• **WHAT TO PRODUCE**: State how many lines of the data below hold the string "that", giving nothing but the number.

(Stored records)
Lemma suspended_app bs b :
  suspended (bs ++ [b]) = suspended bs + (if awaiting b then 1 else 0).
Proof.
  unfold suspended. rewrite filter_app, length_app, filter_cons.
  by destruct (decide _), (awaiting b).
Qed.

Lemma suspended_insert bs (r : nat) b b' :
  bs !! r = Some b →
  suspended (<[r := b']> bs) + (if awaiting b then 1 else 0)
  = suspended bs + (if awaiting b' then 1 else 0).
Proof.
  unfold suspended. revert r. induction bs as [|x bs IH]; intros r Hr; [done|].
  destruct r as [|r].
  - injection Hr as ->. change (<[0 := b']> (b :: bs)) with (b' :: bs).
    rewrite !filter_cons.
    destruct (decide (awaiting b' = true)), (decide (awaiting b = true));
      destruct (awaiting b), (awaiting b'); cbn [length]; try done; lia.
  - cbn in Hr. specialize (IH r Hr).
    change (<[S r := b']> (x :: bs)) with (x :: <[r := b']> bs).
    rewrite !filter_cons. destruct (decide (awaiting x = true)); cbn [length]; lia.
Qed.
(** * my-kms: envelope encryption, master-key store and RBAC

    A shallow embedding of the Go packages [internal/auth],
    [internal/crypto], [internal/storage], [internal/config] and
    [internal/server] of the KMS service and of the start of [main],
    together with executable models of the library calls they rely on
    (crypto/aes, crypto/cipher's GCM, crypto/rand, google/uuid,
    encoding/base64, strings.Split and the Mongo collection behind the DEK
    store).  The user store's one call into the Mongo driver, the scan of the
    Authorization header and the Firebase client are parameters.

    Conventions.
    - A Go [[]byte] is a [list Z]; a byte is a [Z] in [0, 256).  Lengths are
      natural numbers: no limit on sizes is modelled, neither the range of
      [int] nor the cap of crypto/cipher's GCM on the length of a message.
    - A Go [error] is its message (a [string]); a call that can fail
      returns a [result], which also has a [Panic] outcome for run-time
      panics (slice bounds, uuid.New on a failing random source).
    - The process-wide random source [rand.Reader] is an explicit tape of
      bytes threaded through every function that draws from it.
    - The store's mutex is not modelled: every method body below runs
      atomically, which is what the RWMutex provides for the map and the
      active-key pointer.
    - A handler sees the identity in the request's context and the outcome
      of decoding the JSON body; the JSON text itself and the log lines are
      not modelled. *)

From Stdlib Require Import ZArith List Lia Bool Ascii DecimalString.
From stdpp Require Import gmap strings list fin_maps.

Local Open Scope Z_scope.

(** ** Results and errors *)

Definition error := string.
Definition bytes := list Z.

Inductive result (A : Type) : Type :=
| Ok (a : A)
| Err (e : error)
| Panic (msg : string).

Arguments Ok {A} a.
Arguments Err {A} e.
Arguments Panic {A} msg.

Definition bind {A B : Type} (r : result A) (k : A -> result B) : result B :=
  match r with
  | Ok a => k a
  | Err e => Err e
  | Panic m => Panic m
  end.

(** [fmt.Errorf("<prefix>: %w", err)] on the error path of a call. *)
Definition wrap_err {A : Type} (pre : string) (r : result A) : result A :=
  match r with
  | Err e => Err (pre +:+ ": " +:+ e)
  | _ => r
  end.

Definition is_ok {A : Type} (r : result A) : bool :=
  match r with Ok _ => true | _ => false end.

Definition is_panic {A : Type} (r : result A) : bool :=
  match r with Panic _ => true | _ => false end.

(** ** Byte strings and Go slice expressions *)

Definition xor_bytes (a b : bytes) : bytes :=
  map (fun '(x, y) => Z.lxor x y) (combine a b).

(** [s[:n]]: panics when [n] exceeds the length. *)
Definition slice_to (n : nat) (s : bytes) : result bytes :=
  if (n <=? length s)%nat then Ok (firstn n s)
  else Panic "slice bounds out of range".
Lemma repeat_cycle_repeated_aux (qs : list MultipleChoiceQuestion) j q_j q_last n :
  qs !! j = Some q_j →
  last qs = Some q_last →
  (S j < length qs)%nat →
  id q_j = id q_last →
  ∀ r game_room_code g,
    read_game_room r game_room_code = Some g →
    questions g = qs →
    status g = IN_PROGRESS →
    is_Some (current_question_index g) →
    fst (repeat_cycle n game_room_code r) = replicate n (Returned false)
    ∧ ∃ g', read_game_room (snd (repeat_cycle n game_room_code r)) game_room_code
            = Some g'
            ∧ questions g' = qs ∧ status g' = IN_PROGRESS.
Proof.
  intros Hj Hlast Hlt Hid.
  induction n as [|n IH]; intros r game_room_code g Hread Hqs Hstatus [i Hindex].
  { split; [done|]. by exists g. }
  destruct (current_question_index_Some g i Hindex) as (q & Hq & Hcur & Hfirst).
  pose proof (lookup_lt_Some _ _ _ Hq) as Hi.
  assert (Hmore : (S i < length (questions g))%nat).
  { destruct (decide (S i < length (questions g))%nat) as [|Hge]; [done|].
    exfalso. rewrite Hqs in Hq, Hi, Hge.
    assert (i = pred (length qs)) as -> by lia.
    rewrite <- last_lookup, Hlast in Hq. injection Hq as <-.
    apply (Hfirst j q_j); [by rewrite Hqs|lia|].
    by rewrite Hcur, Hid. }
  destruct (lookup_lt_is_Some_2 (questions g) (S i)) as [q' Hq']; [lia|].
  rewrite repeat_cycle_S.
  rewrite (cycle_game_room_advances r _ g i q') by done.
  cbn [fst snd].
  set (g1 := update_field g (set_current_question_id (Some (id q')))).
  set (r1 := publish _ _).
  assert (Hread1 : read_game_room r1 game_room_code = Some g1)
    by apply read_after_update.
  assert (Hindex1 : is_Some (current_question_index g1)).
  { unfold current_question_index.
    destruct (list_find_elem_of
                (λ question, Some (id question) = current_question_id g1)
                (questions g1) q') as [[i' q''] Hfind].
    - by apply list_elem_of_lookup_2 with (S i).
    - done.
    - rewrite Hfind. by eexists. }
  destruct (IH r1 game_room_code g1 Hread1 Hqs Hstatus Hindex1)
    as (Hres & g' & Hread' & Hqs' & Hstatus').
  split; [by rewrite Hres|]. by exists g'.
Qed.

(** X4. When the id of the last question is also the id of an earlier
    question, a room in progress is never completed: however often it is
    cycled, every call returns [false] and the room stays in progress. *)
Theorem repeat_cycle_repeated_last_id r game_room_code g j q_j q_last n :
  read_game_room r game_room_code = Some g →
  status g = IN_PROGRESS →
  is_Some (current_question_index g) →
  questions g !! j = Some q_j →
  last (questions g) = Some q_last →
  (S j < length (questions g))%nat →
  id q_j = id q_last →
  fst (repeat_cycle n game_room_code r) = replicate n (Returned false)
  ∧ ∃ g', read_game_room (snd (repeat_cycle n game_room_code r)) game_room_code
          = Some g'
          ∧ questions g' = questions g ∧ status g' = IN_PROGRESS.
Proof.
  intros Hread Hstatus Hindex Hj Hlast Hlt Hid.
  by eapply repeat_cycle_repeated_aux.
Qed.

(** ** Creating a room *)


End GameRoomProgress.

(** * The worker next to the main API *)

Section Worker.
Import Trivia.model Trivia.task.
Context {R : Type} `{Trivia.service.Environment R}.

Implicit Types (w : World R) (r : R).

Lemma countdown_world game_room_code w :
  countdown game_room_code w
  = mkWorld (redis w) (notified w ++ countdown_events game_room_code)
      (slept w + 10).
Proof.
  unfold countdown.
  replace (range cycle_duration 0 (- countdown_interval))
    with [10; 8; 6; 4; 2] by (by vm_compute).
  cbn. unfold countdown_events, countdown_interval. cbn.
  rewrite <- !app_assoc. cbn. f_equal. lia.
Qed.

Lemma cycle_game_room_step fuel game_room_code w :
  cycle_game_room (S fuel) game_room_code w
  = let w1 := mkWorld (snd (Trivia.service.cycle_game_room game_room_code (redis w)))
                (notified w ++ countdown_events game_room_code) (slept w + 10) in
    match fst (Trivia.service.cycle_game_room game_room_code (redis w)) with
    | Raised _ => (Aborts, w1)
    | Returned true => (Returns, w1)
    | Returned false => cycle_game_room fuel game_room_code w1
    end.
Proof.
  cbn [cycle_game_room]. rewrite countdown_world.
  cbn [send_cycle_game_room_webhook World_environment redis notified slept].
  destruct (Trivia.service.cycle_game_room game_room_code (redis w))
    as [[[]|e] r']; reflexivity.
Qed.

(** The worker follows the calls of the main API. *)
Lemma cycle_game_room_follows k :
  ∀ fuel game_room_code w,
    fst (Trivia.service.repeat_cycle (S k) game_room_code (redis w))
    = (replicate k (Returned false) ++ [Returned true])%list →
    (S k ≤ fuel)%nat →
    cycle_game_room fuel game_room_code w
    = (Returns,
       mkWorld (snd (Trivia.service.repeat_cycle (S k) game_room_code (redis w)))
         (notified w ++ mjoin (replicate (S k) (countdown_events game_room_code)))
         (slept w + 10 * Z.of_nat (S k))).
Proof.
  induction k as [|k IH]; intros [|fuel] game_room_code w Hcalls Hfuel; try lia.
  - rewrite repeat_cycle_S in Hcalls |- *.
    rewrite cycle_game_room_step. cbn [fst snd] in *.
    injection Hcalls as Hcall. rewrite Hcall. cbn. reflexivity.
  - rewrite repeat_cycle_S in Hcalls |- *.
    rewrite cycle_game_room_step. cbn [fst snd] in *.
    cbn [replicate app] in Hcalls. injection Hcalls as Hcall Hcalls.
    rewrite Hcall. cbn zeta.
    rewrite (IH fuel); [|done|lia].
    cbn [redis notified slept]. f_equal. f_equal.
    + by rewrite <- app_assoc.
    + lia.
Qed.

Lemma cycle_game_room_never_returns fuel :
  ∀ game_room_code w,
    (∀ n, fst (Trivia.service.repeat_cycle n game_room_code (redis w))
          = replicate n (Returned false)) →
    fst (cycle_game_room fuel game_room_code w) = Loops.
Proof.
  induction fuel as [|fuel IH]; intros game_room_code w Hcalls; [done|].
  rewrite cycle_game_room_step.
  pose proof (Hcalls 1%nat) as Hcall.
  rewrite repeat_cycle_S in Hcall. injection Hcall as Hcall.
  rewrite Hcall. cbn zeta. apply IH. intros n. cbn [redis].
  pose proof (Hcalls (S n)) as Hnext.
  rewrite repeat_cycle_S in Hnext. by injection Hnext as _ Hnext.
Qed.

(** X8. When the main API raises on the first call, whether the room is
    missing, not in progress or without a current question, the worker
    has by then counted a whole cycle down: it has emitted the five
    countdown events and slept for ten seconds. It then stops with the
    failure, and the store is as it was. *)
Theorem cycle_game_room_aborts_after_countdown fuel game_room_code w e :
  fst (Trivia.service.cycle_game_room game_room_code (redis w)) = Raised e →
  cycle_game_room (S fuel) game_room_code w
  = (Aborts,
     mkWorld (redis w) (notified w ++ countdown_events game_room_code)
       (slept w + 10)).
Proof.
  intros Hraises. rewrite cycle_game_room_step, Hraises. cbn zeta.
  by rewrite (cycle_game_room_raised_state _ _ _ Hraises).
Qed.

Context `{!Trivia.service.ReadsLastWrite R}.

(** X6. A game in progress whose questions have distinct ids is played to
    its end by the worker: with [m] questions from the current one on, and
    fuel for [m] rounds, the task returns after [m] calls of the webhook,
    [5 * m] countdown events (10, 8, 6, 4, 2 seconds left, [m] times) and
    [10 * m] seconds of sleep, and the room is then [COMPLETED]. *)
Theorem cycle_game_room_plays_to_the_end fuel game_room_code w g i q :
  Trivia.service.read_game_room (redis w) game_room_code = Some g →
  status g = IN_PROGRESS →
  NoDup (id <$> questions g) →
  questions g !! i = Some q →
  current_question_id g = Some (id q) →
  (length (questions g) - i ≤ fuel)%nat →
  ∃ w' g',
    cycle_game_room fuel game_room_code w = (Returns, w')
    ∧ notified w'
      = (notified w
         ++ mjoin (replicate (length (questions g) - i)
                     (countdown_events game_room_code)))%list
    ∧ slept w' = slept w + 10 * Z.of_nat (length (questions g) - i)
    ∧ Trivia.service.read_game_room (redis w') game_room_code = Some g'
    ∧ status g' = COMPLETED
    ∧ questions g' = questions g.
Proof.
  intros Hread Hstatus Hnd Hq Hcur Hfuel.
  pose proof (lookup_lt_Some _ _ _ Hq) as Hlt.
  destruct (repeat_cycle_distinct_aux (length (questions g) - S i)
              (redis w) game_room_code g i q Hread Hstatus Hnd Hq Hcur)
    as (q_last & _ & Hcalls & Hfinal); [lia|].
  replace (length (questions g) - i)%nat
    with (S (length (questions g) - S i)) in * by lia.
  eexists _, _. split; [by apply cycle_game_room_follows|].
  cbn [redis notified slept]. do 2 (split; [done|]).
  split; [exact Hfinal|]. done.
Qed.

(** X7. When the id of the last question is also the id of an earlier
    question, the worker never returns: whatever the fuel, the task is
    still looping when it is used up. *)
Theorem cycle_game_room_loops_forever fuel game_room_code w g j q_j q_last :
  Trivia.service.read_game_room (redis w) game_room_code = Some g →
  status g = IN_PROGRESS →
  is_Some (Trivia.service.current_question_index g) →
  questions g !! j = Some q_j →
  last (questions g) = Some q_last →
  (S j < length (questions g))%nat →
  id q_j = id q_last →
  fst (cycle_game_room fuel game_room_code w) = Loops.
Proof.
  intros Hread Hstatus Hindex Hj Hlast Hlt Hid.
  apply cycle_game_room_never_returns. intros n.
  by apply (repeat_cycle_repeated_aux (questions g) j q_j q_last n Hj Hlast Hlt Hid
              (redis w) game_room_code g).
Qed.

End Worker.

(** * The event sourcing service *)

Section ResponseMessages.
Import Trivia.events.
Context {W JsonData : Type} `{Environment W JsonData}.

(** X9. A response message that cannot be read is dropped without a
    trace: when the message has no data, when its data are not JSON, or
    when the decoded data are not a valid response event, the handler
    returns without calling any webhook, so the game room is not told of
    the failure. *)
Theorem unreadable_response_is_dropped (message : gmap string string) (w : W) :
  message !! "data" = None
  ∨ (∃ data e, message !! "data" = Some data ∧ json_loads data = inl e)
  ∨ (∃ data json_data e,
       message !! "data" = Some data
       ∧ json_loads data = inr json_data
       ∧ GenerateTriviaQuestionsResponseEvent json_data = inl e) →
  handle_generate_trivia_questions_response_message message w = (None, w).
Proof.
  unfold handle_generate_trivia_questions_response_message, try_response.
  intros [Hdata|[(data & e & Hdata & Hloads)|(data & j & e & Hdata & Hloads & Hevent)]].
  - by rewrite Hdata.
  - by rewrite Hdata, Hloads.
  - by rewrite Hdata, Hloads, Hevent.
Qed.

• **ANSWER TO THIS EXERCISE**: 3